The iodothyronine nuclear receptor, a nonhistone chromatin peptide, mediates growth hormone gene transcription in cultured GC cells (Yaffe, B.M., and Samuels, H.H. (1984) J. Biol. Chem. 259, 6284-6291). To determine whether the 3,5,3'-triiodo-L-thyronine (T₃) receptor was localized to the nuclear matrix, we studied the subnuclear distribution of [¹²⁵I]T₃-receptor complexes after treatment of nuclei with DNaseI and 2 M NaCl to facilitate removal of histones.
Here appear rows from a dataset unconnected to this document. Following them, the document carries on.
Lemma alone_pop c L q E M x :
  0 < c → c < L → (∃ p, L = 2 ^ p ∧ 0 ≤ p) → inv c L (idle_state q) E M →
  in_bounds c L (Z.of_nat (length E)) → nth E M = Some x → M < Z.of_nat (length E) →
  ∃ q', alone 5 q try_pop = Some (q', PopSome x) ∧ inv c L (idle_state q') E (M + 1).
Proof.
  intros Hc HL HP Hi Hb Hx HM.
  pose proof (inv_shape _ _ _ _ _ Hi) as [Hlap Hlen Ht Hh HMb]. simpl in *.
  assert (cell_stamp c q M = Some (pos c L M + 1)) as Hst by by apply (quiet_ends c L q E M).
  destruct (head_ticket c L Hc HL (idle_state q) E M Hi Hst) as (_ & Hv & _). simpl in Hv.
  rewrite Hx in Hv.
  assert (HbM : in_bounds c L M) by (eapply in_bounds_mono; [done..| |exact Hb]; lia).
  assert (slot_at q (pos c L M) = Some (mkSlot (pos c L M + 1) (Some x))) as Hsl.
  { rewrite slot_at_pos by done. unfold cell_stamp, cell_value in *.
    destruct (cell c q M) as [[? ?]|]; simpl in *; congruence. }
  eexists. split.
  - unfold try_pop. cbn [alone access]. rewrite Hh, Hsl. cbn [stamp].
    rewrite (proj1 (pos_wrap c L Hc HL M ltac:(lia) HbM)), Z.eqb_refl. cbn [negb alone access].
    rewrite Hh, Z.eqb_refl, Hsl. cbn [alone access].
    change (slot_at (_ <| head := _ |>) (pos c L M)) with (slot_at q (pos c L M)). by rewrite Hsl.
  - assert (H1 := inv_set_local c L (idle_state q) E M 0%nat (PopCas (pos c L M)) Hi eq_refl
      ltac:(exists M; split_and!; (done || lia))).
    destruct (inv_pop_cas c L Hc HL HP _ E M 0%nat _ H1 (local_here _ _ _) Hh Hb) as (H2 & _).
    pose proof (inv_locals _ _ _ _ _ H2 0%nat) as Hlo. rewrite local_here in Hlo.
    assert (H3 := inv_set_local c L _ E (M + 1) 0%nat (PopRelease (pos c L M) x) H2
      ltac:(by rewrite local_here) ltac:(destruct Hlo as (m & Hp & ?); exists m;
        pose proof Hp as ?%pos_inj; naive_solver)).
    assert (H4 := inv_pop_release c L Hc HL HP _ _ _ 0%nat _ _ H3 (local_here _ _ _) Hb).
    apply inv_idle in H4; [exact H4|]. apply idle_after. intros tid Htid. simpl.
    by rewrite !lookup_insert_ne by done.
Qed.

Lemma alone_pop_empty c L q E M :
  0 < c → c < L → (∃ p, L = 2 ^ p ∧ 0 ≤ p) → inv c L (idle_state q) E M →
  in_bounds c L (Z.of_nat (length E)) → M = Z.of_nat (length E) →
  alone 5 q try_pop = Some (q, PopNone).
Proof.
  intros Hc HL HP Hi Hb HM.
  pose proof (inv_shape _ _ _ _ _ Hi) as [Hlap Hlen Ht Hh HMb]. simpl in *.
  assert (cell_stamp c q M ≠ Some (pos c L M + 1)) as Hst
    by (intros H; apply (quiet_ends c L q E M Hc HL Hi) in H; lia).
  unfold try_pop. cbn [alone access]. rewrite Hh, slot_at_pos by done. unfold cell_stamp in Hst.
  destruct (cell_is_Some c Hc q M Hlen) as [sl Hsl]. rewrite Hsl in *.
  rewrite (proj1 (pos_wrap c L Hc HL M ltac:(lia) ltac:(by subst M))).
  destruct (stamp sl =? _) eqn:He; bool_hyps; [simpl in Hst; congruence|]. done.
Qed.

Lemma drain_all c L q E M n :
  0 < c → c < L → (∃ p, L = 2 ^ p ∧ 0 ≤ p) → inv c L (idle_state q) E M →
  in_bounds c L (Z.of_nat (length E)) → n = length (drop (Z.to_nat M) E) →
  ∃ q', drain (S n) q = Some (q', drop (Z.to_nat M) E).
Proof.
  intros Hc HL HP Hi Hb. revert q M Hi. induction n as [|n IH]; intros q M Hi Hn;
    pose proof (sh_bounds _ _ _ _ _ (inv_shape _ _ _ _ _ Hi)) as HM; rewrite length_drop in Hn.
  - exists q. cbn [drain]. rewrite (alone_pop_empty c L q E M) by (done || lia).
    by rewrite drop_ge by lia.
  - destruct (lookup_lt_is_Some_2 E (Z.to_nat M)) as [x Hx]; [lia|].
    destruct (alone_pop c L q E M x Hc HL HP Hi Hb Hx) as (q' & Hpop & Hi'); [lia|].
    destruct (IH q' (M + 1) Hi') as [q'' Hd]; [rewrite length_drop; lia|].
    exists q''. cbn [drain]. cbn [drain] in Hd. rewrite Hpop, Hd.
    rewrite (drop_S E x (Z.to_nat M)) by done. by rewrite Z2Nat.inj_add, Nat.add_1_r by lia.
Qed.

(** With no operation in progress the queue behaves as the list of the values
    pushed and not yet popped: a push fails only when the list has the full
    capacity, and then changes nothing, a successful one appends; a pop takes
    the first value and fails only on the empty list; and dropping the queue
    pops every value that is left, in order. *)
Theorem quiet_queue_is_list cap s tr k v :
  reachable cap s tr → short_history cap (tr ++ [Enqueued 0 v]) → (∀ tid, local s tid = Idle) →
  let q := queue s in
  let l := drop (length (pops tr)) (pushes tr) in
  (if decide (Z.of_nat (length l) < cap)
   then ∃ q' q'', alone 5 q (PushLoad k v) = Some (q', push_done k)
                  ∧ drain (S (S (length l))) q' = Some (q'', l ++ [v])
   else alone 5 q (PushLoad k v)
        = Some (q, match k with Classified => PushFull v | _ => push_failed k v end))
  ∧ match l with
    | [] => alone 5 q try_pop = Some (q, PopNone)
    | x :: _ => ∃ q', alone 5 q try_pop = Some (q', PopSome x)
    end
  ∧ ∃ q', drain (S (length l)) q = Some (q', l).
Proof.
  intros Hr Hb Hidle q l. destruct (reachable_lap _ _ _ Hr) as (Hc & HL & HP).
  pose proof (short_prefix _ _ _ Hc HL Hb) as Hb0.
  destruct (reachable_inv _ _ _ Hr Hb0) as [Hi _]. apply inv_idle in Hi; [|done]. fold q in Hi.
  pose proof (sh_bounds _ _ _ _ _ (inv_shape _ _ _ _ _ Hi)) as HM.
  unfold short_history in Hb. rewrite pushes_app in Hb. simpl in Hb.
  assert (Hl : length l = (length (pushes tr) - length (pops tr))%nat) by apply length_drop.
  assert (HlE : l = drop (Z.to_nat (Z.of_nat (length (pops tr)))) (pushes tr)) by by rewrite Nat2Z.id.
  split_and!.
  - case_decide as Hroom.
    + destruct (alone_push cap _ q _ _ k v Hc HL HP Hi Hb) as (q' & Hp & Hi'); [lia|].
      destruct (drain_all cap _ q' _ _ (S (length l)) Hc HL HP Hi' Hb) as [q'' Hd].
      { rewrite Nat2Z.id, length_drop, length_app. simpl. lia. }
      exists q', q''. split; [done|]. rewrite Hd, Nat2Z.id, drop_app_le by lia. done.
    + eapply alone_push_full; [done..|lia].
  - destruct l as [|x l'] eqn:Hx; [eapply alone_pop_empty; [done..|simpl in Hl; lia]|].
    destruct (alone_pop cap _ q _ _ x Hc HL HP Hi Hb0) as (q' & Hp & _); [|simpl in Hl; lia|eauto].
    unfold nth. rewrite Nat2Z.id. rewrite <- (Nat.add_0_r (length (pops tr))), <- lookup_drop.
    fold l. by rewrite Hx.
  - rewrite HlE. eapply drain_all; done.
Qed.
End Theorems.

(** ** A concrete interleaving

    Two producers reserve in turn and the second one publishes first; a consumer
    finds the head unpublished and returns, then claims it once it is there; a
    third producer finds the claimed slot not yet released. *)

Definition sample_queue : TryQueue (T:=Z) := mkQueue 0 0 [mkSlot 0 None; mkSlot 1 None] 4.

Definition sample_actions : list (Action (T:=Z)) :=
  [Call 0 (try_push 10); Call 1 (try_push 20); Run 0; Run 0; Run 0; Run 1; Run 1; Run 1; Run 1; Run 1;
   Call 2 try_pop; Run 2; Run 2; Run 0; Run 0; Call 2 try_pop; Run 2; Run 2; Run 2;
   Call 3 (try_push_classified 30); Run 3; Run 3].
After incubation with 5 nM [¹²⁵I]T₃ to exchange with 80-90% of nuclear T₃ receptors, the nuclear matrix fraction contained < 1% of nuclear DNA, 16.5% of nuclear protein, and 30-50% (mean, 40.0 ± 2.3%) of specifically bound [¹²⁵I]T₃. Control experiments showed that nuclear matrix [¹²⁵]T₃ did not appear exchangeable with added 5 nM T₃ and did not result from release and nonspecific precipitation of [¹²⁵I]T₃ or [¹²⁵I]T₃-receptor complexes during nuclear matrix preparation. Studies with the T₃ photoaffinity probe, N-2-diazo-3,3,3-trifluoropropionyl-[¹²⁵I]T₃ resulted in the finding of limited capacity receptor forms, 58,000 and 46,000 kDa, in the nuclear matrix. These receptor forms were identical to those observed when N-2-diazo-3,3,3-trifluoropropionyl-[¹²⁵I]T₃-labeled receptors were solubilized directly from nuclei. Lastly, limited capacity [¹²⁵I]T₃ binding was demonstrated in 0.4 M KCl buffer extracts of nuclear matrix. Binding displacement studies suggested that 46% of the binding activity solubilized from nuclear matrix exchanged with [¹²⁵I]T₃ and that the apparent equilibrium association constant of this binding activity was similar to that of 0.4 M KCl extracts of isolated nuclei. These results suggest that an appreciable fraction of nuclear T₃ receptors is localized to the nuclear matrix and may influence the expression of thyroid hormone action.